L'artère vide ou presque le long de la faculté de droit entre Recoleta et Palermo, dans le nord de Buenos Aires |
Il y a fort à parier
que la période de confinement devra être prolongée, eu égard à
la façon dont le virus se propage et aux comportements fautifs qu’on
a observés chez de très nombreux Argentins jusqu’à hier.
Les gros problèmes
sociaux maintenant vont venir de l’énorme part du travail au noir
qui n’a aucune protection sociale et aucun revenu si les gens ne
travaillent pas (qui plus est dans des secteurs où le travail à
domicile est impossible), le ravitaillement des villas miserias, ces
bidonvilles qui fleurissent aux abords des villes et les indépendants
précaires, que l’on peut assimiler à nos micro-entrepreneurs,
quand bien même ils seraient architectes ou producteurs
discographiques comme j’en connais personnellement.

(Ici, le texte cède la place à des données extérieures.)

(** The errors of a call, and no error. *)
Definition eof_outcome (l l' : tnt_log) (rc : Z) : Prop :=
  rc = 1 /\ l_error l' = l_error l \/
  rc = -1 /\ (l_error l' = TNT_LOG_ESYSTEM \/ l_error l' = TNT_LOG_ECORRUPT).

Lemma eof_total l data p :
  live_or_null data -> l_fd l = Some h ->
  exists rc l' p', tnt_log_eof l data (pos p) = Some (rc, l', pos p') /\ eof_outcome l l' rc.
Proof.
  intros Hd Hf. unfold tnt_log_eof.
  assert (exists x, match data with PNull => Some PNull | _ => tnt_mem_free custom_realloc data end = Some x) as [x ->] by (destruct Hd as [->|[b ->]]; by eexists).
  cbn [mbind option_bind]. rewrite Hf. cbn [mbind option_bind]. rewrite ftello_at. cbn [mbind option_bind].
  case_decide as E; [|do 3 eexists; split; [done|by left]].
  assert (exists r q, fseeko h (l_offset l) (pos p) = Some (r, pos q)) as (r & q & ->).
  { unfold fseeko. rewrite file_of_at. cbn [mbind option_bind]. case_decide; [by eexists _, p|]. rewrite put_file_at. by eexists _, _. }
  cbn [mbind option_bind]. rewrite (fread_at h f w0 4 q _ eq_refl). cbn [mbind option_bind].
  case_decide; [do 3 eexists; split; [done|]; right; by auto|]. case_decide; [do 3 eexists; split; [done|]; right; by auto|].
  rewrite ftello_at. cbn [mbind option_bind]. do 3 eexists. split; [done|by left].
Qed.

Lemma seek_total n : forall q,
  (4 <= length (rest q))%nat -> (length (rest q) <= n + 3)%nat ->
  exists b q', seek_marker n (le_val (take 4 (rest q))) h (pos (q + 4)) = Some (b, pos (q' + 4)) /\
    (b = true -> exists pre, rest q = pre ++ rest q' /\ take 4 (rest q') = marker_bytes).
Proof.
  induction n as [|n IH]; intros q H4 Hn; [lia|]. destruct (window_ok f Hbytes q H4) as [Hl Hb]. cbn [seek_marker]. case_decide as E.
  - exists true, q. split; [done|]. intros _. exists []. split; [done|]. by apply marker_val.
  - rewrite fgetc_at, rest_drop. destruct (drop 4 (rest q)) as [|x s] eqn:Ed; cbn [mbind option_bind]; [by exists false, q|].
    destruct (next_window f Hbytes q x s Ed) as [-> _]. replace (q + 4 + 1)%nat with (q + 1 + 4)%nat by lia.
    apply (f_equal length) in Ed. rewrite length_drop in Ed. simpl in Ed.
    destruct (IH (q + 1)%nat) as (b & q' & -> & Hq); [rewrite rest_drop, length_drop; lia..|].
    exists b, q'. split; [done|]. intros Hbt. destruct (Hq Hbt) as (pre & Hp & Hm). exists (take 1 (rest q) ++ pre).
    split; [|done]. by rewrite <- app_assoc, <- Hp, rest_drop, take_drop.
Qed.

(** The result of [tnt_log_read] at [p]. *)
Definition read_result (l : tnt_log) (p : nat) (rc : Z) (buf : option ptr) (l' : tnt_log) (p' : nat) : Prop :=
  rc = 0 /\ l_error l' = l_error l /\
    (exists pre data, let hdr := c_hdr (current l') in
      buf = Some (PHeap data) /\ rest p = pre ++ marker_bytes ++ hdr ++ data ++ rest p' /\ length hdr = HDR_SIZE /\
      crc32c 0 (drop 4 hdr) = hdr_crc32_hdr hdr /\ zlen data = hdr_len hdr /\ crc32c 0 data = hdr_crc32_data hdr) \/
  buf = None /\ (eof_outcome l l' rc \/ rc = -1 /\ l_error l' = TNT_LOG_EMEMORY).

Lemma eof_result l1 l data p m p0 buf :
  l_fd l = Some h -> l_error l = l_error l1 -> live_or_null data -> buf = None ->
  exists rc l' m' p', ('(rc, l, w) ← tnt_log_eof l data (pos p); Some (rc, buf : option ptr, l, m : malloc_state, w)) = Some (rc, buf, l', m', pos p') /\
    read_result l1 p0 rc buf l' p'.
Proof.
  intros Hf He Hd ->. destruct (eof_total l data p Hd Hf) as (rc & l' & p' & -> & H). cbn [mbind option_bind].
  exists rc, l', m, p'. split; [done|]. right. split; [done|]. left. unfold eof_outcome in *. by rewrite <- He.
Qed.

Lemma read_data_safe l1 l m p p0 pre :
  l_fd l = Some h -> l_error l = l_error l1 -> length (c_hdr (current l)) = HDR_SIZE ->
  rest p0 = pre ++ marker_bytes ++ c_hdr (current l) ++ rest p ->
  crc32c 0 (drop 4 (c_hdr (current l))) = hdr_crc32_hdr (c_hdr (current l)) -> 0 <= hdr_len (c_hdr (current l)) ->
  exists rc buf l' m' p', read_data l m h (pos p) = Some (rc, buf, l', m', pos p') /\ read_result l1 p0 rc buf l' p'.
Proof.
  intros Hf He Hl E Hcrc Hlen. unfold read_data. set (n := Z.to_nat (hdr_len (c_hdr (current l)))).
  assert (exists a m1, match n with O => (Refuse, m) | _ => pop m end = (a, m1)) as (a & m1 & ->) by (destruct n; [by eexists _, _|]; destruct (pop m); by eexists _, _).
  assert (forall m2, exists rc buf l' m' p', (let '(rc, l2) := tnt_log_seterr l TNT_LOG_EMEMORY (pos p) in Some (rc, None : option ptr, l2, m2 : malloc_state, pos p)) = Some (rc, buf, l', m', pos p') /\ read_result l1 p0 rc buf l' p') as Hmem.
  { intros m2. do 5 eexists. split; [done|]. right. split; [done|]. by right. }
  destruct (decide (n = 0%nat)) as [->|Hn]; [apply Hmem|]. rewrite tnt_mem_alloc_eq by lia. cbn [mbind option_bind]. destruct a as [|j]; [apply Hmem|].
  rewrite (fread_at h f w0 n p _ eq_refl). cbn [mbind option_bind]. rewrite store_heap by len. cbn [mbind option_bind].
  set (bs := take n (rest p)). case_decide as Eb.
  - destruct (eof_result l1 l (PHeap (take 0 (replicate n 0) ++ bs ++ drop (0 + length bs) (replicate n 0))) (p + length bs) m1 p0 None Hf He ltac:(right; by eexists) eq_refl) as (rc & l' & m' & p' & H).
    by exists rc, None, l', m', p'.
  - assert (take 0 (replicate n 0) ++ bs ++ drop (0 + length bs) (replicate n 0) = bs) as ->.
    { rewrite drop_ge by len. by rewrite app_nil_r. }
    unfold load, slice. cbn [block_of mbind option_bind]. rewrite decide_True by lia. cbn [mbind option_bind]. rewrite drop_0, firstn_all2 by lia. case_decide as Ec.
    + unfold tnt_mem_free. cbn. do 5 eexists. split; [done|]. right. split; [done|]. left. right. split; [done|]. by right.
    + do 5 eexists. split; [done|]. left. split; [done|]. split; [done|]. exists pre, bs. cbn zeta. split; [done|].
      split; [rewrite rest_drop; unfold bs in *; rewrite E; do 3 f_equal; by rewrite <- (take_drop n (rest p)) at 1; rewrite length_take in *; f_equal; f_equal; lia|].
      split; [done|]. split; [done|]. split; [unfold zlen; lia|]. by destruct (decide (crc32c 0 bs = hdr_crc32_data (c_hdr (current l)))).
Qed.
(** * Cypress training suite: custom commands, page object, node tasks,
      hook suites and CI pipelines

    A shallow embedding of the parts of the repository that carry logic:

    - [JS]: the JavaScript values that fixtures, responses and schemas are
      made of, with property reads and truthiness;
    - [Cy]: the calls a command body issues on the [cy] object, as a
      writer/error monad;
    - [Commands]: the custom commands of the support file;
    - [LoginPage]: the page object;
    - [Sample]: fixtures and servers for the examples;
    - [Registry]: the [Cypress.Commands.add] registrations of the support file;
    - [Iframe]: [getIframeBody] and the retried query chain it is built from;
    - [Tasks]: the [clearDownloads] node task over a file system;
    - [Suites]: the hook demo suites and the closure variables they share;
    - [CI]: the Jenkins pipelines and the Windows batch script;
    - [FileTasks]: the node tasks [isFileExist], [deleteFile] and
      [getDownloadedFiles];
    - [MoreCommands]: [fillForm] and the [apiLogin] that simulates;
    - [Env]: the commands over [Cypress.env], and [loginWithEnv];
    - [Api], [ApiCommands]: [apiRequest], the CRUD wrappers, [apiLogin]
      with a token and [apiAuthRequest];
    - [IframeDocument]: [getIframeDocument];
    - [Artifacts]: what a build archives and publishes. *)

From Stdlib Require Import ZArith QArith List String Ascii Bool Lia.
From stdpp Require Import base option list strings gmap.

Local Open Scope Z_scope.
Local Set Warnings "-register-all".

(* ===================================================================== *)
(** ** JavaScript values *)
(* ===================================================================== *)

Module JS.

(** A value as [JSON.parse] and the runtime produce it.  Objects keep their
    own properties in insertion order (what [Object.entries] walks).
    [Host ty name] is an object or function the runtime provides, such as an
    inherited [toString]; [ty] is what [typeof] answers for it. *)
Inductive value : Type :=
| Undefined
| Null
| Bool (b : bool)
| Num (q : Q)
| Str (s : string)
| Arr (items : list value)
| Obj (props : list (string * value))
| Host (ty : string) (name : string).

(** Own property lookup in a property list. *)
Fixpoint own (props : list (string * value)) (k : string) : option value :=
  match props with
  | [] => None
  | (k', v) :: rest => if String.eqb k' k then Some v else own rest k
  end.

Definition keys (props : list (string * value)) : list string := map fst props.

(** [!v] is false exactly for the truthy values. *)
Definition truthy (v : value) : bool :=
  match v with
  | Undefined | Null => false
  | Bool b => b
  | Num q => negb (Qnum q =? 0)
  | Str s => negb (String.eqb s "")
  | Arr _ | Obj _ | Host _ _ => true
  end.

Definition nullish (v : value) : bool :=
  match v with Undefined | Null => true | _ => false end.

Definition typeof (v : value) : string :=
  match v with
  | Undefined => "undefined"
  | Null => "object"
  | Bool _ => "boolean"
  | Num _ => "number"
  | Str _ => "string"
  | Arr _ | Obj _ => "object"
  | Host ty _ => ty
  end.

Definition isArray (v : value) : bool :=
  match v with Arr _ => true | _ => false end.

(** [v !== undefined] *)
Definition is_undefined (v : value) : bool :=
  match v with Undefined => true | _ => false end.

Section Runtime.

(** What a value answers for a name that is not one of its own data
    properties: members inherited from the prototype chain, the [length]
    of arrays and strings, and so on.  This table belongs to the
    JavaScript runtime, not to the repository, so the commands are
    verified for every such table. *)
Variable runtime_member : value -> string -> option value.
(** * Schedule generation and drift-tolerant delivery of the presale bot

    A shallow embedding of [src/index.js]: the schedule generator
    ([generateSchedule], [generateFullSchedule], [enforceUniqueIntervals]),
    the delivery loop ([sendNextIfDue]), the startup sequence of [main],
    the time source and the state file writer.

    Conventions of the embedding.
    - Instants are [Z] milliseconds since the epoch.  An ISO-8601 string
      and the instant it denotes are identified ([new Date(iso).getTime()]
      and [toISOString()] are inverse on the strings the program produces),
      so sorting ISO strings is sorting instants.  The configuration
      signature is the exception: it is a string made from the values
      as they are spelled ([Delivery.getConfigSignature]).
    - JavaScript numbers that hold money or weights are rationals [Q] and
      the arithmetic on them is exact; counts and indices are [Z] or [nat].
      Statements about sums of money use the sums the code computes,
      term by term, and no closed form.
    - The configuration appears twice: [ConfigMerge.Defaulted] is the
      object [defaulted] with its JavaScript values, which [main] builds
      and [getConfigSignature] serializes; [Config] is the same object
      as the generator and the delivery loop read it.
    - [Math.random()] is a finite supply of draws, consumed in order; a
      computation that needs more draws than supplied yields [None].
    - Effects (state file writes, log lines, notifier calls, timers) are
      recorded in order in a trace. *)

From Stdlib Require Import ZArith QArith Qround List Lia String.
From stdpp Require Import base strings gmap sets list sorting.

Local Open Scope Z_scope.

(** ** Numeric helpers *)

Module Js.

(** [Math.round(d / 1000)] for an integer [d]: half-way cases go up. *)
Definition roundDiv1000 (d : Z) : Z := (d + 500) / 1000.

(** [Math.ceil(d / 1000)] for an integer [d]. *)
Definition ceilDiv1000 (d : Z) : Z := - ((- d) / 1000).

(** [Math.floor(d / 1000)] for an integer [d]. *)
Definition floorDiv1000 (d : Z) : Z := d / 1000.

(** [Math.ceil(a / b)] for integers [a] and [b > 0]. *)
Definition ceilDiv (a b : Z) : Z := - ((- a) / b).

(** [Math.round(x)]: the integer nearest to [x], half-way cases up. *)
Definition round (x : Q) : Z := Qfloor (x + (1 # 2)).

End Js.

(** ** IntervalDeduplicator: [enforceUniqueIntervals] *)

Module Intervals.

Definition floorToHourTs (timestampMs : Z) : Z :=
  timestampMs / 3600000 * 3600000.

Definition secondOfHour (timestampMs : Z) : Z :=
  Js.floorDiv1000 (timestampMs - floorToHourTs timestampMs).

(** [Math.max(1, Math.round((a - b) / 1000))] *)
Definition gapSeconds (a b : Z) : Z := Z.max 1 (Js.roundDiv1000 (a - b)).

(** The three mutable objects of the function: the array [times], the
    set [usedIntervals] and the map [hourToSeconds]. *)
Record Loop := mkLoop {
  times : list Z;
  usedIntervals : gset Z;
  hourToSeconds : gmap Z (gset Z)
}.

(** Body of the first [for] loop: register the second of [t] in its hour. *)
Definition recordSecond (m : gmap Z (gset Z)) (t : Z) : gmap Z (gset Z) :=
  let hourKey := floorToHourTs t in
  let sec := secondOfHour t in
  <[hourKey := {[sec]} ∪ default ∅ (m !! hourKey)]> m.

(** The test both candidate loops apply to a candidate second; on success
    the new instant and its gap. *)
Definition acceptable (used usedSecsInHour : gset Z) (hourStart prev candSec : Z)
  : option (Z * Z) :=
  if decide (candSec ∈ usedSecsInHour) then None
  else
    let candTs := hourStart + candSec * 1000 in
    let candDelta := gapSeconds candTs prev in
    if decide (candDelta ∈ used) then None else Some (candTs, candDelta).

(** First accepted candidate of a list visited in order ([found] and
    [break]). *)
Fixpoint firstAcceptable (used usedSecsInHour : gset Z) (hourStart prev : Z)
    (cands : list Z) : option (Z * Z) :=
  match cands with
  | [] => None
  | c :: cs =>
      match acceptable used usedSecsInHour hourStart prev c with
      | Some r => Some r
      | None => firstAcceptable used usedSecsInHour hourStart prev cs
      end
  end.

(** The array [candidates] built at radius [r]. *)
Definition candidatesAt (baseSec lbSec ubSec r : Z) : list Z :=
  (if decide (baseSec + r <= ubSec) then [baseSec + r] else [])
  ++ (if decide (baseSec - r >= lbSec) then [baseSec - r] else []).

Definition radiusLimit : Z := 300.

(** Candidates in the order the radius loop visits them, r = 1 .. 300. *)
Definition radiusCandidates (baseSec lbSec ubSec : Z) : list Z :=
  concat (map (candidatesAt baseSec lbSec ubSec) (seqZ 1 radiusLimit)).

(** Candidates of the fallback scan, sec = lbSec .. ubSec. *)
Definition scanCandidates (lbSec ubSec : Z) : list Z :=
  seqZ lbSec (ubSec - lbSec + 1).

(** One iteration of the main loop, at index [i >= 1]. *)
Definition relocate (l : Loop) (i : nat) : Loop :=
  match times l !! (i - 1)%nat, times l !! i with
  | Some prev, Some curr =>
      let deltaSec := gapSeconds curr prev in
      if decide (deltaSec ∈ usedIntervals l) then
        let hourKey := floorToHourTs curr in
        let hourStart := hourKey in
        let hourEnd := hourStart + 3600000 - 1 in
        let lowerBound := Z.max hourStart (prev + 1000) in
        let upperBound :=
          match times l !! (i + 1)%nat with
          | Some next => Z.min hourEnd (next - 1000)
          | None => hourEnd
          end in
        if decide (lowerBound > upperBound) then
          mkLoop (times l) ({[deltaSec]} ∪ usedIntervals l) (hourToSeconds l)
        else
          let usedSecsInHour :=
            default ∅ (hourToSeconds l !! hourKey) ∖ {[secondOfHour curr]} in
          let baseSec := secondOfHour curr in
          let lbSec := Js.ceilDiv1000 (lowerBound - hourStart) in
          let ubSec := Js.floorDiv1000 (upperBound - hourStart) in
          let search := firstAcceptable (usedIntervals l) usedSecsInHour hourStart prev in
          let chosen :=
            match search (radiusCandidates baseSec lbSec ubSec) with
            | Some r => r
            | None =>
                match search (scanCandidates lbSec ubSec) with
                | Some r => r
                | None => (curr, deltaSec)
                end
            end in
          mkLoop (<[i := chosen.1]> (times l))
                 ({[chosen.2]} ∪ usedIntervals l)
                 (<[hourKey := {[secondOfHour chosen.1]} ∪ usedSecsInHour]>
                    (hourToSeconds l))
      else
        mkLoop (times l) ({[deltaSec]} ∪ usedIntervals l) (hourToSeconds l)
  | _, _ => l
  end.

Definition enforceUniqueIntervals (scheduleIsoArray : list Z) : list Z :=
  if decide (length scheduleIsoArray <= 1)%nat then scheduleIsoArray
  else
    let init := mkLoop scheduleIsoArray ∅ (foldl recordSecond ∅ scheduleIsoArray) in
    times (foldl relocate init (seq 1 (length scheduleIsoArray - 1))).

(** Non-decreasing order, stated on adjacent cells of the array. *)
Definition sortedTimes (l : list Z) : Prop :=
  ∀ (i : nat) (a b : Z), l !! i = Some a → l !! S i = Some b → a <= b.

(** The consecutive gaps of a sequence, in whole seconds. *)
Fixpoint gaps (l : list Z) : list Z :=
  match l with
  | a :: ((b :: _) as tl) => gapSeconds b a :: gaps tl
  | _ => []
  end.

(** A relocated cell lies strictly between its neighbours. *)
Definition strictAt (l : list Z) (j : nat) : Prop :=
  ∀ b, l !! j = Some b →
    (∀ p, (1 <= j)%nat → l !! (j - 1)%nat = Some p → p < b)
    ∧ (∀ n, l !! S j = Some n → b < n).

(** Loop invariant: [k] is the next index to be visited, [orig] the
    array the function was called with. *)
Record Inv (orig : list Z) (k : nat) (l : list Z) : Prop := mkInv {
  inv_length : length l = length orig;
  inv_sorted : sortedTimes l;
  inv_hours : floorToHourTs <$> l = floorToHourTs <$> orig;
  inv_rest : ∀ j, (k <= j)%nat → l !! j = orig !! j;
  inv_strict : ∀ j, l !! j ≠ orig !! j → strictAt l j
}.

End Intervals.

(** ** The random source *)

Module Random.

(** The successive results of [Math.random()] still to be consumed. *)
Definition Rng : Type := list Q.

(** Computations that draw random numbers: the result and the draws
    left, or [None] when the supply ran out first. *)
Definition M (A : Type) : Type := Rng → option (A * Rng).

Definition ret {A} (a : A) : M A := λ rng, Some (a, rng).

Definition bind {A B} (m : M A) (k : A → M B) : M B :=
  λ rng, match m rng with
         | Some (a, rng') => k a rng'
         | None => None
         end.

(** [Math.random()] *)
Definition random : M Q :=
  λ rng, match rng with
         | [] => None
         | x :: rng' => Some (x, rng')
         end.

(** The loop [for (...) out.push(f(x))] over a list. *)
Fixpoint forEach {A B} (f : A → M B) (l : list A) : M (list B) :=
  match l with
  | [] => ret []
  | x :: l' => bind (f x) (λ y, bind (forEach f l') (λ ys, ret (y :: ys)))
  end.

(** [Math.random()] returns a number in [0, 1). *)
Definition validDraw (x : Q) : Prop := (0 <= x)%Q ∧ (x < 1)%Q.
Definition validDraws (rng : Rng) : Prop := Forall validDraw rng.

(** A computation that, run on draws in [0, 1), returns a result with
    property [P] and leaves draws in [0, 1). *)
Definition preserves {A} (m : M A) (P : A → Prop) : Prop :=
  ∀ rng a rng', validDraws rng → m rng = Some (a, rng') → P a ∧ validDraws rng'.

(** A computation for which some finite supply of draws in [0, 1) is
    enough: it consumes exactly that supply and returns. *)
Definition productive {A} (m : M A) : Prop :=
  ∃ pre a, validDraws pre ∧ ∀ rest, m (pre ++ rest) = Some (a, rest).

End Random.

Notation "'let*' x ':=' m 'in' k" := (Random.bind m (λ x, k))
  (at level 10, x pattern, m at level 100, k at level 200).

(** ** SecondSampler: [sampleUniqueSeconds], [sampleUniqueSecondsWithinHour] *)

Module Sampler.
Import Random.

(** [while (picked.size < count) picked.add(Math.floor(Math.random() * max))] *)
Fixpoint pickUntil (count max : Z) (picked : gset Z) (rng : Rng)
  : option (gset Z * Rng) :=
  if decide (Z.of_nat (size picked) < count) then
    match rng with
    | [] => None
    | x :: rng' =>
        pickUntil count max ({[Qfloor (x * inject_Z max)]} ∪ picked) rng'
    end
  else Some (picked, rng).

(** The body the two samplers share; [max] is the number of seconds
    available. *)
Definition sampleUnique (count max : Z) : M (list Z) :=
  if decide (count >= max) then ret (seqZ 0 max)
  else
    let* picked := pickUntil count max ∅ in
    ret (merge_sort Z.le (elements picked)).

Definition sampleUniqueSecondsWithinHour (count : Z) : M (list Z) :=
  sampleUnique count 3600.

Definition sampleUniqueSeconds (count spanSeconds : Z) : M (list Z) :=
  sampleUnique count (Z.max 1 spanSeconds).

(** The draw that makes [Math.floor(Math.random() * max)] equal to [k]. *)
Definition drawFor (max k : Z) : Q := (inject_Z k / inject_Z max)%Q.

End Sampler.

(** ** Configuration *)

Record SpecialPhase := mkSpecialPhase {
  enabled : bool;
  countdownStartUtc : Z;
  presaleStartUtc : Z;
  (** an absent field reads as 0: both are falsy for [||] *)
  initialBurstMinutes : Z;
  initialBurstCount : Z
}.

Record Config := mkConfig {
  startTimeUtc : Z;
  endTimeUtc : Z;
  targetTotalUsd : Q;
  amountPerMessageUsd : Q;
  minPerHour : Z;
  maxPerHour : Z;
  tokensPerHundred : Q;
  startRaisedUsd : Q;
  enforceHardStopAtEnd : bool;
  specialPhase : option SpecialPhase
}.
(** A table that holds a full configuration still does after it is laid
    over any other table. *)
Lemma get_configuration_union (A env : gmap string token) (c : DeviceConfig) :
  get_configuration A = Ok c → get_configuration (A ∪ env) = Ok c.
Proof.
  unfold get_configuration. intros H.
  repeat match type of H with
    | context [Cpp.text_macro ?m A] =>
        let E := fresh "E" in
        destruct (Cpp.text_macro m A) eqn:E; [|discriminate H];
        rewrite (text_macro_union m _ A env E);
        cbn [mbind result_bind] in H |- *
    | context [Cpp.int_macro ?m A] =>
        let E := fresh "E" in
        destruct (Cpp.int_macro m A) eqn:E; [|discriminate H];
        rewrite (int_macro_union m _ A env E);
        cbn [mbind result_bind] in H |- *
    end.
  exact H.
Qed.

(** The table a filled-in copy of the header leaves behind when it is
    included where CONFIG_H is not defined yet. *)
Lemma include_config_h_with (c : DeviceConfig) (env : gmap string token) :
  env !! "CONFIG_H" = None →
  Cpp.include (Header_template.config_h_with c) env
  = Ok (define_all (guarded_body (Header_template.config_h_with c))
          (<["CONFIG_H" := TEmpty]> ∅) ∪ env).
Proof.
  intros Hg.
  rewrite config_h_with_guarded, include_guarded_header by reflexivity.
  rewrite Hg, <- define_all_union, <- insert_union_l.
  now rewrite (left_id_L ∅ (∪)).
Qed.

Lemma get_configuration_config_h_with (c : DeviceConfig)
    (env : gmap string token) :
  get_configuration
    (define_all (guarded_body (Header_template.config_h_with c))
       (<["CONFIG_H" := TEmpty]> ∅) ∪ env) = Ok c.
Proof.
  apply get_configuration_union.
  pose proof (initialize_roundtrip c) as H. unfold initialize in H.
  rewrite (include_config_h_with c ∅ (lookup_empty _)) in H.
  now rewrite (right_id_L ∅ (∪)) in H.
Qed.

Lemma filled_in_copy_reads_back_aux (c : DeviceConfig)
    (env : gmap string token) :
  env !! "CONFIG_H" = None →
  (Cpp.include (Header_template.config_h_with c) env ≫= get_configuration)
  = Ok c.
Proof.
  intros Hg. rewrite (include_config_h_with c env Hg).
  cbn [mbind result_bind]. apply get_configuration_config_h_with.
Qed.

"Isolement obligatoire... ou l'Italie" Cliquez sur l'image pour une haute résolution |
Sur ces entrefaites,
hier, on découvrait, abandonné dans un entrepôt en piteux état de
Correo Argentino un stock important de matériels de haute
technologie destinés aux hôpitaux et aux autres centres de soins
publics. Ce stock avait été acheté en 2015, c’est-à-dire au
début du mandat présidentiel de Mauricio Macri, dans le cadre d’un
plan d’équipement du système sanitaire public appelé Ciber
Salud : des appareils d’électrocardiographie et de
visioconférence, des ordinateurs, des brancards, des meubles
médicaux et administratifs en tout genre, etc. Jusqu’à il y a
quelques semaines, Correo Argentino, la poste nationale argentine,
était une concession de service public accordée il y a de
nombreuses années à la holding Socma, le groupe multi-métiers
propriété de la famille Macri (le père et fondateur, récemment
décédé, et ses enfants, dont l’ancien président, Mauricio
Macri). La justice a récemment récusé la concession et confié la
gouvernance de l’entreprise directement à l’État pour
non-paiement par la Socma des contreparties prévues au contrat de
concession.
Pour en savoir plus sur
le confinement en Argentine :
lire l’article principal de Página/12, qui propose une vidéo de la conférence de
presse présidentielle (allez directement à la 20e minute
de l’enregistrement pour vous épargner le long tunnel d’image
fixe et muette sur la Casa Rosada)
sur le scandale du
matériel médical abandonné à Correo Argentino
(L’union sacrée est
assurée dans la lutte contre le covid-19 mais elle conserve des
limites politico-idéologiques : aucun autre journal ne parle de
cette affaire sur son site Internet).
(1) Pour le moment, le
gouvernement semble espérer que les Argentins respecteront les
règles ainsi mises en place. Il a donc décrété un pont
exceptionnel les 1er et 2 avril, ce dernier jour étant
férié pour commémorer le souvenir des morts de la Guerre des
Malouines (c’est la date anniversaire de la destruction du croiseur
ARA General Belgrano, coulé par un sous-marin de la Royal Navy en
1982).
(2) Rien qu’à Buenos
Aires intra-muros, il y a eu 666 nouveaux cas dans la journée
d’hier. Il y a un peu plus de 3 millions d'habitants dans la ville et environ 12 millions sur le Gran Buenos Aires (à 70 km à la ronde).